アーレフとレティーシアの救出
ぐったりと動かない神女の腕の傷を縛り、自分のマントで包みこんだ。
抱き上げると思ったより軽いアテネーに動揺し、思い直して立ち上がり、牢の奥の石を触った。
「我、神々の血脈により。開門せよ」
草むした石の扉に光が浮き上がる。
父に教えられた、王族…神の血を引く者だけが使える扉は、誰も知らない中庭に続いていた。
光苔に淡く薄緑に輝く土壁の脇に、非常用の衣類、保存食が置いてあり、それを手にして、更に歩き続ける。
レェードが父王の子ではないと仮定するならば、父王と、オリヴェールのみが使うことが出来る通路だ。
王族に徒情す貴族や大臣に追われた際、
『神の正統なる血筋』
のみが使うことが許された、いわば『神の贈り物』だった。
父も母も臥せる今、誰も知ることのない隠れ家。
オリヴェールは足早に土廊下を歩き、しばらくして緑と光に満ち溢れた、『古き神の光の庭』にたどり着いた。
オリヴェールだけの、温かい泉を湛えた小さな庭園である。
柔らかい苔が生えた泉の辺に、アテネーを横たえた。
「すまないが…」
金革紐を外し衣を解くと、肋骨が浮くまだ小さな乳房と、肩の傷に心を痛めた。
オリヴェールは腰巻きだけになると、温かい泉に神女を抱き抱えながら入り、布でゆっくりと拭っていく。
髪を濯ぎ、血で汚れた体を洗い、痛みを伴うのか形のいい眉を寄せたが、浅い息を繰り返している。
身奇麗にして泉から上げると、拭い布で体を包み、持って来た薬を熱を持つ肩に塗り込んでいく。
柔らかな絹衣に革紐で留めて、オリヴェールは一息着いた。
石造りの古き神々の神殿の、温かい石寝台に、布を引きアテネーを寝かせた。
アルカディ城に自分の居場所がない以上、レェードに殺されかけたアテネーを守り、お逃しし解放することが自分の役目のような気がした。
「神女様は…どうなさりたいのだろう」
アーレフが目にしたのは、灰髪の怒りに満ちた顔と…。
「ソ…レ…ス?」
「目が覚めたか、この馬鹿!」
きつい一声。
牢兵士の姿をしたソレスとシリウスがアーレフの血塗れの手枷を外して行く。
「入り込むのに手間取ったんだよ」
リーリアムに至っては侍女の姿をしており、肩口までの巻髪をアップしたうなじと背中の開いた着衣をしていた。

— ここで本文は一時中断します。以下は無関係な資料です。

(* ===== verification/ImageScan.v ===== *)
(** * The image scanner

    [stax-mac-kperf-parse/src/image_scan.rs]: the diff of the target's
    executable regions against the images known so far, and the symbol table of
    an on-disk image.  The region list (libproc), the Mach-O reader and the dyld
    shared cache are arguments. *)

From S2P Require Import Prelude Sink.

Module ImageScan.
Export Sink.

(** [libproc::Region] as the scanner reads it. *)
Record Region := mkRegion {
  r_path : list Z;
  r_address : Z;
  r_size : Z;
  r_is_executable : bool
}.

(** [known] is keyed by path and base address. *)
Record LoadedImage := mkLoadedImage {
  path : list Z;
  base_avma : Z;
  vmsize : Z;
  text_svma : Z;
  uuid : option (list Z);
  arch : option (list Z);
  is_executable : bool;
  img_symbols : list MachOSymbol;
  from_cache : bool
}.

Definition key : Type := list Z * Z.

Record ImageScanner := mkImageScanner { known : gmap key LoadedImage }.

Definition new : ImageScanner := mkImageScanner ∅.

(** ** The symbols of an on-disk image *)

Record ParsedMachO := mkParsedMachO {
  p_text_svma : Z;
  p_text_vmsize : Z;
  p_uuid : option (list Z);
  p_arch : option (list Z);
  p_is_executable : bool;
  p_symbols : list MachOSymbol
}.

(** What the Mach-O reader gives for a regular file that parses: the segments
    with their names, the symbols with the names that can be read, and the
    addresses of the function-starts table. *)
Inductive Architecture := Aarch64 | X86_64 | OtherArchitecture.

Record MachOFile := mkMachOFile {
  segments : list (option (list Z) * (Z * Z));
  mach_uuid : option (list Z);
  architecture : Architecture;
  kind_executable : bool;
  file_symbols : list (Z * option (list Z));
  function_starts : list Z
}.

アーレフは動こうとしたが、ソレスに止められて、腰巻き状態にぶら下がった血染めのをキトンをとりあえず巻かれた。
「動けまい。ひどくやられたな、並みの拷問じゃねえな」
ソレスに抱えられ、シリウスが水の入った筒を差し出す。
アーレフは震える手でそれを取る。
「ありがとう…」
凛と心に響く声に、シリウスが笑った。
「さあ、主人よ、逃げるとするか。武人シリウス、血路を開いて見せますぞ」
「何を…」
「それはおいおい話すから、早く出よう。シリウスの部下がイオリアスで焼き付け騒ぎを起こしてくれている間に」
水を飲み、息を着いたが、身体に力が入らない。
レェードから受けた拷問は、アーレフがいくら若いとはいえ肉体内外部を酷く荒らし、熱く腫れ上がり動くことすらままならなかった。
怠さと眠さが繰り返し襲い、アーレフはソレスの腕の中で、とろとろと意識を失いかけ、揺らされると痛みに起きた。

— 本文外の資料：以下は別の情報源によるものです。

(* ===== verification/Observability.v ===== *)
(** * The target observability store

    [stax-live/src/observability.rs]: the events, counters and contracts an
    instrumented target reports, their validation, the bounded time-sorted
    queues, the diagnostics, the queries over them and the archive form; the
    record types are those of [stax-live-proto/src/lib.rs].  Identifiers are
    their raw [u64]; a [HashMap]'s iteration order is an argument; an [f64] is
    the specification float of the Standard Library. *)

From Stdlib Require Import Floats.SpecFloat.
From S2P Require Import Prelude Classify.

Module Observability.

Export Classify.

(** ** Data *)

Inductive TargetCounterUnit :=
  | UnitCount | Nanoseconds | Ticks | Cycles | Bytes | Percent | Rate | UnitOther.

Record TargetCounterDefinition := mkTargetCounterDefinition {
  cd_name : string; cd_unit : TargetCounterUnit; cd_description : option string; monotonic : bool
}.

Record TargetCounterSetRecord := mkTargetCounterSetRecord {
  counter_set_id : Z; cs_name : string; counters : list TargetCounterDefinition
}.

Inductive TargetCounterSamplePoint :=
  | RuntimeDefined | BeforeDispatch | AfterDispatch | CommandBufferBegin | CommandBufferEnd
  | WaitBegin | WaitEnd | TimeSeries.

Inductive TargetCounterScalar :=
  | U64 (value : Z)
  | I64 (value : Z)
  | F64 (value : spec_float).

Record TargetCounterSampleRecord := mkTargetCounterSampleRecord {
  counter_sample_id : Z;
  cm_counter_set_id : Z;
  dispatch_id : option Z;
  command_buffer_id : option Z;
  sample_point : TargetCounterSamplePoint;
  cm_timestamp_ns : option Z;
  cm_source_pid : Z;
  cm_tid : option Z;
  cm_values : list TargetCounterScalar;
  error : option string
}.

Record TargetEventFieldDefinition := mkTargetEventFieldDefinition {
  ef_name : string; ef_unit : TargetCounterUnit; ef_description : option string
}.

Record TargetEventKindRecord := mkTargetEventKindRecord {
  event_kind_id : Z; ek_name : string; ek_description : option string;
  fields : list TargetEventFieldDefinition
}.

Record TargetEventRecord := mkTargetEventRecord {
  event_id : Z;
  ev_kind_id : Z;
  ev_timestamp_ns : Z;
  ev_source_pid : Z;
  ev_tid : option Z;
  correlation_id : option Z;
  ev_values : list TargetCounterScalar
}.

Inductive TargetContractSeverity := Info | Warn | Fail.

Inductive TargetSignalSelector :=
  | Event (kind : Z)
  | Counter (set index : Z).

Inductive TargetContractDuty :=
  | EntireRun (startup_grace_ns shutdown_grace_ns : Z)
  | WhileEventRecent (kind within_ns : Z).

Inductive TargetContractKind :=
  | MaxOffCpuInterval (tid max_ns : Z) (reasons : list OffCpuReason)
  | MaxSignalGap (signal : TargetSignalSelector) (owner_tid : option Z) (max_ns : Z)
  | MaxLatency (start_event end_event max_ns : Z).

Record TargetContractRecord := mkTargetContractRecord {
  contract_id : Z;
  ct_name : string;
  ct_description : option string;
  severity : TargetContractSeverity;
  duty : TargetContractDuty;
  ct_kind : TargetContractKind
}.

Record TargetSignalBatch := mkTargetSignalBatch {
  b_pid : Z;
  b_event_kinds : list TargetEventKindRecord;
  b_events : list TargetEventRecord;
  b_counter_sets : list TargetCounterSetRecord;
  b_counter_samples : list TargetCounterSampleRecord;
  b_contracts : list TargetContractRecord
}.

港都市イオリアスでは船が火柱をあげ、暴徒の鎮圧にアルカディ城の兵士が駆り出されている。
「このまま、女神神殿の表門を正面突破する」
女神神殿の表門にいるはずの兵士も、港の暴動の鎮圧に向かっているらしく、女たちが重い扉を開き、アーレフを招き入れてくれた。
「なんて…ひどい…」
女神長が治療として油薬と包帯を巻き目を閉じたアーレフに、
「…お聞きして…も、いいかしら?何が…あったの…」
と聞いた。
「…姉上が…黒い悪魔に…殺された…父上も…あの男に…」
目を閉じたまま、アーレフは呟いた。
「俺は…助けに行ったのに、何もできず…捕まっ…」
「あの子…アテネーが…亡くなったの…」
女神長が静かに部屋を出ていき、ソレスとリーリアムとシリウスだけが残った。
「ねえ、アーレフ。家族の為に…泣いてあげた?涙は自分の為にもなるからね」
ソレスが横たわるアーレフの寝台に腰掛け、柔らかな金髪を一房触れる。
本当は促すために肩口を叩きたいところであろうが、酷い傷にそれはしないでおいたのだ。